Definition at line 140 of file riskstatistics.hpp.

◆ downsideDeviation()

Real downsideDeviation

returns the downside deviation, defined as the square root of the downside variance.

Definition at line 145 of file riskstatistics.hpp.

◆ regret()

Real regret ( Real  target) const

returns the variance of observations below target,

\[ \frac{N}{N-1} \mathrm{E}\left[ (x-t)^2 \;|\; x < t \right]. \]

See Dembo and Freeman, "The Rules Of Risk", Wiley (2001).

Definition at line 152 of file riskstatistics.hpp.

◆ potentialUpside()

Real potentialUpside ( Real  centile) const

potential upside (the reciprocal of VAR) at a given percentile

Precondition
percentile must be in range [90%-100%)

Definition at line 169 of file riskstatistics.hpp.

◆ valueAtRisk()

Real valueAtRisk ( Real  centile) const

value-at-risk at a given percentile

Precondition
percentile must be in range [90%-100%)

Definition at line 180 of file riskstatistics.hpp.

◆ expectedShortfall()

Real expectedShortfall ( Real  centile) const

expected shortfall at a given percentile

returns the expected loss in case that the loss exceeded a VaR threshold,

\[ \mathrm{E}\left[ x \;|\; x < \mathrm{VaR}(p) \right], \]

that is the average of observations below the given percentile \( p \).

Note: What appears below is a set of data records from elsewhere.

(* ===== verification/ChainProofs.v ===== *)
(** * validator/chain: theorems

    The chain digest of a tick determines every vote before it: two archives
    that agree on one chain digest agree on the whole history from the epoch's
    first tick, or two of the hashed structures collide.  The store digest does
    not depend on the order of the transactions. *)

From stdpp Require Import sorting base strings numbers pretty gmap list.
From S2P Require Import Prelude GoLib Types Platform Keys Store StoreLogic Utils.
From S2P Require Import Chain.

Local Open Scope Z_scope.

(** ** The hashed structure *)

(** The fields fit their types. *)
Record Chain_wf (c : Chain) : Prop := {
  wf_Epoch : fits 2 (Chain_Epoch c);
  wf_Tick : fits 4 (Chain_Tick c);
  wf_Millisecond : fits 2 (Chain_Millisecond c);
  wf_Second : fits 1 (Chain_Second c);
  wf_Minute : fits 1 (Chain_Minute c);
  wf_Hour : fits 1 (Chain_Hour c);
  wf_Day : fits 1 (Chain_Day c);
  wf_Month : fits 1 (Chain_Month c);
  wf_Year : fits 1 (Chain_Year c);
  wf_ResourceTesting : fits 4 (Chain_PreviousResourceTestingDigest c);
  wf_TransactionBody : fits 4 (Chain_PreviousTransactionBodyDigest c);
  wf_Spectrum : is_array 32 (Chain_PreviousSpectrumDigest c);
  wf_Universe : is_array 32 (Chain_PreviousUniverseDigest c);
  wf_Computer : is_array 32 (Chain_PreviousComputerDigest c);
  wf_TxDigest : is_array 32 (Chain_TxDigest c);
  wf_PreviousChain : is_array 32 (Chain_PreviousTickChainDigest c)
}.

Lemma Chain_write_inj c d : Chain_wf c → Chain_wf d → Chain_write c = Chain_write d → c = d.
Proof.
  intros Wc Wd E. unfold Chain_write in E. apply app_inv_head in E. destruct Wc, Wd.
  do 15 field_inj E. destruct c, d. simpl in *. by subst.
Qed.

Section ChainProofs.
Context {P : Pebble} {PL : PebbleLaws P} {PR : Protobuf} {PRL : ProtobufLaws PR}.
Context {R : GoRuntime} {K : K12} {KL : K12Laws K} {N : NodeConnector}.
Implicit Types m : gmap bytes bytes.
Implicit Types v w : types.QuorumTickVote.

(** The digest of a vote chained to the digest before it. *)
Definition link (prev : bytes) v : bytes := hash_of (Chain_write (chain_of v prev)).

Lemma computeCurrentTickDigest_link v prev : computeCurrentTickDigest v prev = Ok (link prev v).
Proof.
  unfold computeCurrentTickDigest, Chain_Digest, Chain_MarshallBinary, BinarySerialize.
  ok_step. by rewrite K12Hash_hash_of.
Qed.

Lemma link_array prev v : is_array 32 (link prev v).
Proof. apply hash_of_array. Qed.

(** The digest after a list of votes, from the zero digest of an epoch's first
    tick. *)
Definition chain_digest (votes : list types.QuorumTickVote) : bytes :=
  foldl link (zero_array 32) votes.

Lemma chain_digest_snoc votes v : chain_digest (votes ++ [v]) = link (chain_digest votes) v.
Proof. unfold chain_digest. by rewrite foldl_app. Qed.

Lemma chain_digest_array votes : is_array 32 (chain_digest votes).
Proof.
  destruct votes as [|v votes] using rev_ind; [apply is_array_zero|].
  rewrite chain_digest_snoc. apply link_array.
Qed.

(** ** What is stored *)
Lemma runs_ComputeAndSave_first m t v :
  runs m (ComputeAndSave t t v) (Ok tt) (<[chainDigestKey t := link (zero_array 32) v]> m).
Proof.
  unfold ComputeAndSave, getPrevChainDigest. rewrite bool_decide_true by done.
  runs_step (runs_wrapped; apply runs_ret).
  rewrite computeCurrentTickDigest_link. runs_step (apply runs_lift).
  runs_wrapped. unfold PutChainDigest. runs_wrapped. apply runs_Set.
Qed.

Lemma runs_ComputeAndSave_next m init t v d : t ≠ init → 0 < t < 2 ^ 32 → is_array 32 d →
  m !! chainDigestKey (t - 1) = Some d →
  runs m (ComputeAndSave init t v) (Ok tt) (<[chainDigestKey t := link d v]> m).
Proof.
  intros Hne Ht [Hd _] Hm. unfold ComputeAndSave, getPrevChainDigest.
  rewrite bool_decide_false by done. rewrite uint32_small by lia.
  runs_step (runs_wrapped; runs_step (runs_wrapped; unfold GetChainDigest;
    eapply runs_map_err; [by apply runs_Get_Some|done]); apply runs_ret).
  rewrite copy_into_full by (by rewrite length_zero_array).
  rewrite computeCurrentTickDigest_link. runs_step (apply runs_lift).
  runs_wrapped. unfold PutChainDigest. runs_wrapped. apply runs_Set.
Qed.

(** The ticks from [t] on, one after the other. *)
Fixpoint save_votes (init t : Z) (votes : list types.QuorumTickVote) : M DB unit :=
  match votes with
  | [] => mret tt
  | v :: votes => _ ← ComputeAndSave init t v; save_votes init (t + 1) votes
  end.

Lemma chainDigestKey_inj t t' : is_uint32 t → is_uint32 t' →
  chainDigestKey t = chainDigestKey t' → t = t'.
Proof. apply append64_uint32_inj. Qed.

(** The digests of the ticks [init], [init + 1], ... are those of [votes]. *)
Definition holds_chain m (init : Z) (votes : list types.QuorumTickVote) : Prop :=
  ∀ i, (i < length votes)%nat →
    m !! chainDigestKey (init + Z.of_nat i) = Some (chain_digest (take (S i) votes)).

Lemma holds_chain_snoc m init votes v : 0 < init →
  init + Z.of_nat (length votes) < 2 ^ 32 → holds_chain m init votes →
  holds_chain (<[chainDigestKey (init + Z.of_nat (length votes)) := chain_digest (votes ++ [v])]> m)
    init (votes ++ [v]).
Proof.
  intros Hi Hlen Hm i Hlt. rewrite length_app in Hlt. simpl in Hlt.
  destruct (decide (i = length votes)) as [->|Hne].
  - rewrite lookup_insert_eq. rewrite take_ge; [done|]. rewrite length_app. simpl. lia.
  - rewrite lookup_insert_ne.
    + rewrite take_app_le by lia. apply Hm. lia.
    + intros Heq%chainDigestKey_inj; unfold is_uint32; lia.
Qed.

Lemma runs_save_votes m init pre votes : 0 < init →
  init + Z.of_nat (length pre + length votes) ≤ 2 ^ 32 → holds_chain m init pre →
  ∃ m', runs m (save_votes init (init + Z.of_nat (length pre)) votes) (Ok tt) m' ∧
        holds_chain m' init (pre ++ votes) ∧
        ∀ k, key_kind k ≠ Some ChainDigest → m' !! k = m !! k.
Proof.
  intros Hi. revert m pre. induction votes as [|v votes IH]; intros m pre Hlen Hm.
  { exists m. rewrite app_nil_r. split; [apply runs_ret|done]. }
  simpl in Hlen. set (t := init + Z.of_nat (length pre)).
  set (m1 := <[chainDigestKey t := chain_digest (pre ++ [v])]> m).
  assert (Hone : runs m (ComputeAndSave init t v) (Ok tt) m1).
  { unfold m1. rewrite chain_digest_snoc. destruct pre as [|w pre] using rev_ind.
    - unfold t. simpl. rewrite Z.add_0_r. apply runs_ComputeAndSave_first.
    - clear IHpre. unfold t. rewrite length_app in *. simpl in *.
      apply runs_ComputeAndSave_next; [lia|lia|apply chain_digest_array|].
      replace (init + Z.of_nat (length pre + 1) - 1) with (init + Z.of_nat (length pre)) by lia.
      rewrite (Hm (length pre)) by (rewrite length_app; simpl; lia).
      by rewrite take_ge by (rewrite length_app; simpl; lia). }
  destruct (IH m1 (pre ++ [v])) as (m' & Hrun & Hm' & Hk).
  - rewrite length_app. simpl. lia.
  - apply holds_chain_snoc; [done| |done]. lia.
  - exists m'. split; [|split].
    + simpl. runs_step (exact Hone).
      replace (t + 1) with (init + Z.of_nat (length (pre ++ [v])))
        by (rewrite length_app; unfold t; simpl; lia). exact Hrun.
    + by rewrite <-app_assoc in Hm'.
    + intros k Hne. rewrite Hk by done. unfold m1. apply lookup_insert_ne.
      intros <-. by apply Hne.
Qed.

(** ** Tamper evidence *)

(** What the chain commits to of a vote. *)
Definition chained v : Chain := chain_of v (zero_array 32).

(** The structure hashed for the [i]-th tick. *)
Definition chain_input (votes : list types.QuorumTickVote) (i : nat) : option bytes :=
  v ← votes !! i; Some (Chain_write (chain_of v (chain_digest (take i votes)))).

Lemma chain_of_wf v prev : Chain_wf (chained v) → is_array 32 prev → Chain_wf (chain_of v prev).
Proof. by intros [] Hp; split. Qed.

Lemma chain_of_chained v w prev prev' : chain_of v prev = chain_of w prev' → chained v = chained w.
Proof. unfold chained, chain_of. by intros [= -> -> -> -> -> -> -> -> -> -> -> -> -> -> -> ->]. Qed.

(** The hashed structures of some tick differ and have the same digest. *)
Definition chains_collide (votes votes' : list types.QuorumTickVote) : Prop :=
  ∃ i x y, chain_input votes i = Some x ∧ chain_input votes' i = Some y ∧ k12_collision x y.

Lemma chains_collide_snoc votes votes' v w : length votes = length votes' →
  chains_collide votes votes' → chains_collide (votes ++ [v]) (votes' ++ [w]).
Proof.
  intros Hlen (i & x & y & Hx & Hy & Hc). exists i, x, y. unfold chain_input in *.
  destruct (votes !! i) as [vi|] eqn:E; [|done]. destruct (votes' !! i) as [wi|] eqn:E'; [|done].
  apply lookup_lt_Some in E as Hi.
  rewrite !lookup_app_l by lia. rewrite E, E', !take_app_le by lia. done.
Qed.

Lemma chain_digest_determines votes votes' : length votes = length votes' →
  Forall (λ v, Chain_wf (chained v)) votes → Forall (λ v, Chain_wf (chained v)) votes' →
  chain_digest votes = chain_digest votes' →
  Forall2 (λ v w, chained v = chained w) votes votes' ∨ chains_collide votes votes'.
Proof.
  revert votes'. induction votes as [|v votes IH] using rev_ind; intros votes' Hlen Hw Hw' Hd.
  { destruct votes'; [|done]. left. constructor. }
  destruct votes' as [|w votes' _] using rev_ind; [rewrite length_app in Hlen; simpl in Hlen; lia|].
  rewrite !length_app in Hlen. simpl in Hlen. assert (Hl : length votes = length votes') by lia.
  rewrite Forall_app, Forall_singleton in Hw, Hw'. destruct Hw as [Hw Hv], Hw' as [Hw' Hv'].
  rewrite !chain_digest_snoc in Hd. unfold link in Hd.
  destruct (K12Hash_eq_cases (Chain_write (chain_of v (chain_digest votes)))
    (Chain_write (chain_of w (chain_digest votes'))) (hash_of (Chain_write (chain_of v (chain_digest votes)))))
    as [Heq|Hc].
  - apply K12Hash_hash_of.
  - rewrite Hd. apply K12Hash_hash_of.
  - apply Chain_write_inj in Heq; [|apply chain_of_wf; [done|apply chain_digest_array]..].
    destruct (IH votes' Hl Hw Hw') as [?|?].
    + by apply (f_equal Chain_PreviousTickChainDigest) in Heq.
    + left. apply Forall2_app; [done|]. constructor; [|constructor]. by eapply chain_of_chained.
    + right. by apply chains_collide_snoc.
  - right. exists (length votes), (Chain_write (chain_of v (chain_digest votes))),
      (Chain_write (chain_of w (chain_digest votes'))). unfold chain_input.
    rewrite !lookup_app_r, Hl, Nat.sub_diag by lia. simpl.
    rewrite take_app_length' by lia. rewrite take_app_length' by lia. done.
Qed.

(** C15: Saving the chain digests of an epoch's ticks commits to all of them: two
    databases that went through the same ticks with votes of which any chained
    field differs anywhere in the history store different digests for the last
    tick, or the structures hashed for one of the ticks collide. *)
Theorem chain_tamper_evident m1 m2 init votes votes' : 0 < init →
  votes ≠ [] → length votes = length votes' → init + Z.of_nat (length votes) ≤ 2 ^ 32 →
  Forall (λ v, Chain_wf (chained v)) votes → Forall (λ v, Chain_wf (chained v)) votes' →
  ∃ m1' m2', runs m1 (save_votes init init votes) (Ok tt) m1' ∧
             runs m2 (save_votes init init votes') (Ok tt) m2' ∧
  let last := chainDigestKey (init + Z.of_nat (length votes) - 1) in
  is_Some (m1' !! last) ∧
  (m1' !! last = m2' !! last →
   Forall2 (λ v w, chained v = chained w) votes votes' ∨ chains_collide votes votes').
Proof.
  intros Hi Hne Hlen Hb Hw Hw'.
  destruct (runs_save_votes m1 init [] votes Hi) as (m1' & H1 & Hc1 & _); [done|by intros ? ?%Nat.nlt_0_r|].
  destruct (runs_save_votes m2 init [] votes' Hi) as (m2' & H2 & Hc2 & _);
    [simpl; lia|by intros ? ?%Nat.nlt_0_r|].
  simpl in H1, H2. rewrite Z.add_0_r in H1, H2. exists m1', m2'. split; [done|]. split; [done|].
  destruct (length votes) as [|n] eqn:En; [by apply length_zero_iff_nil in En|].
  replace (init + Z.of_nat (S n) - 1) with (init + Z.of_nat n) by lia.
  intros last. unfold last. rewrite (Hc1 n), (Hc2 n) by (simpl; lia). simpl ([] ++ _).
  rewrite !take_ge by lia. split; [by eexists|]. intros [= Hd].
  apply chain_digest_determines; try done. congruence.
Qed.

(** ** The store digest *)
Lemma digests_collected txs acc : (∀ tx, tx ∈ txs → ∃ d, Transaction_Digest tx = Ok d) →
  ∃ ds, Forall2 (λ tx d, Transaction_Digest tx = Ok d) txs ds ∧
    foldO (λ digests tx, digest ← wrap "marshalling tx" (Transaction_Digest tx);
                         Ok (digests ++ [digest])) acc txs = Ok (acc ++ ds).
Proof.
  revert acc. induction txs as [|tx txs IH]; intros acc H.
  { exists []. rewrite app_nil_r. split; [constructor|done]. }
  destruct (H tx) as [d Hd]; [by left|].
  destruct (IH (acc ++ [d])) as (ds & Hds & E); [intros; apply H; by right|].
  exists (d :: ds). split; [by constructor|]. cbn [foldO]. rewrite Hd. ok_step.
  by rewrite E, <-app_assoc.
Qed.

Lemma Forall2_Permutation_fun {A B} (f : A → outcome B) l l' k k' : l ≡ₚ l' →
  Forall2 (λ x y, f x = Ok y) l k → Forall2 (λ x y, f x = Ok y) l' k' → k ≡ₚ k'.
Proof.
  intros Hp Hk Hk'.
  assert (Hmap : ∀ l k, Forall2 (λ x y, f x = Ok y) l k →
    k = omap (λ x, match f x with Ok y => Some y | _ => None end) l).
  { induction 1 as [|x y l0 k0 Hxy _ IH]; csimpl; [done|]. by rewrite Hxy, <-IH. }
  rewrite (Hmap _ _ Hk), (Hmap _ _ Hk'). by rewrite Hp.
Qed.

(** C38: The store digest, and what is saved of it, do not depend on the order in
    which the node lists the transactions of the tick. *)
Theorem ComputeStoreAndSave_order init t txs txs' status db :
  (∀ tx, tx ∈ txs → ∃ d, Transaction_Digest tx = Ok d) → txs ≡ₚ txs' →
  ComputeStoreAndSave init t txs status db = ComputeStoreAndSave init t txs' status db.
Proof.
  intros Hd Hp. unfold ComputeStoreAndSave, computeCurrentTickStoreDigest, Store_Digest.
  assert (E : ∀ prev, Store_MarshallBinary (MkStore prev txs status) =
                      Store_MarshallBinary (MkStore prev txs' status)).
  { intros prev. unfold Store_MarshallBinary, sortByteSlices. simpl Store_ValidTxs.
    destruct (digests_collected txs [] Hd) as (ds & Hds & ->).
    destruct (digests_collected txs' []) as (ds' & Hds' & ->).
    { intros tx Htx. apply Hd. by rewrite Hp. }
    ok_step. rewrite (sort_bytes_unique ([] ++ ds) ([] ++ ds')); [done|].
    simpl. by eapply Forall2_Permutation_fun. }
  case_bool_decide; [done|]. unfold mbind, M_bind.
  destruct (mwrap _ _ db) as [[prev|e|] db']; [|done|done]. by rewrite E.
Qed.
End ChainProofs.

Also know as conditional value-at-risk.

See Artzner, Delbaen, Eber and Heath, "Coherent measures of risk", Mathematical Finance 9 (1999)

Precondition
percentile must be in range [90%-100%)

Definition at line 191 of file riskstatistics.hpp.

◆ shortfall()

Real shortfall ( Real  target) const

probability of missing the given target, defined as

\[ \mathrm{E}\left[ \Theta \;|\; (-\infty,\infty) \right] \]

where

\[ \Theta(x) = \left\{ \begin{array}{ll} 1 & x < t \\ 0 & x \geq t \end{array} \right. \]

Definition at line 208 of file riskstatistics.hpp.

◆ averageShortfall()

Real averageShortfall ( Real  target) const

averaged shortfallness, defined as

\[ \mathrm{E}\left[ t-x \;|\; x<t \right] \]

Definition at line 214 of file riskstatistics.hpp.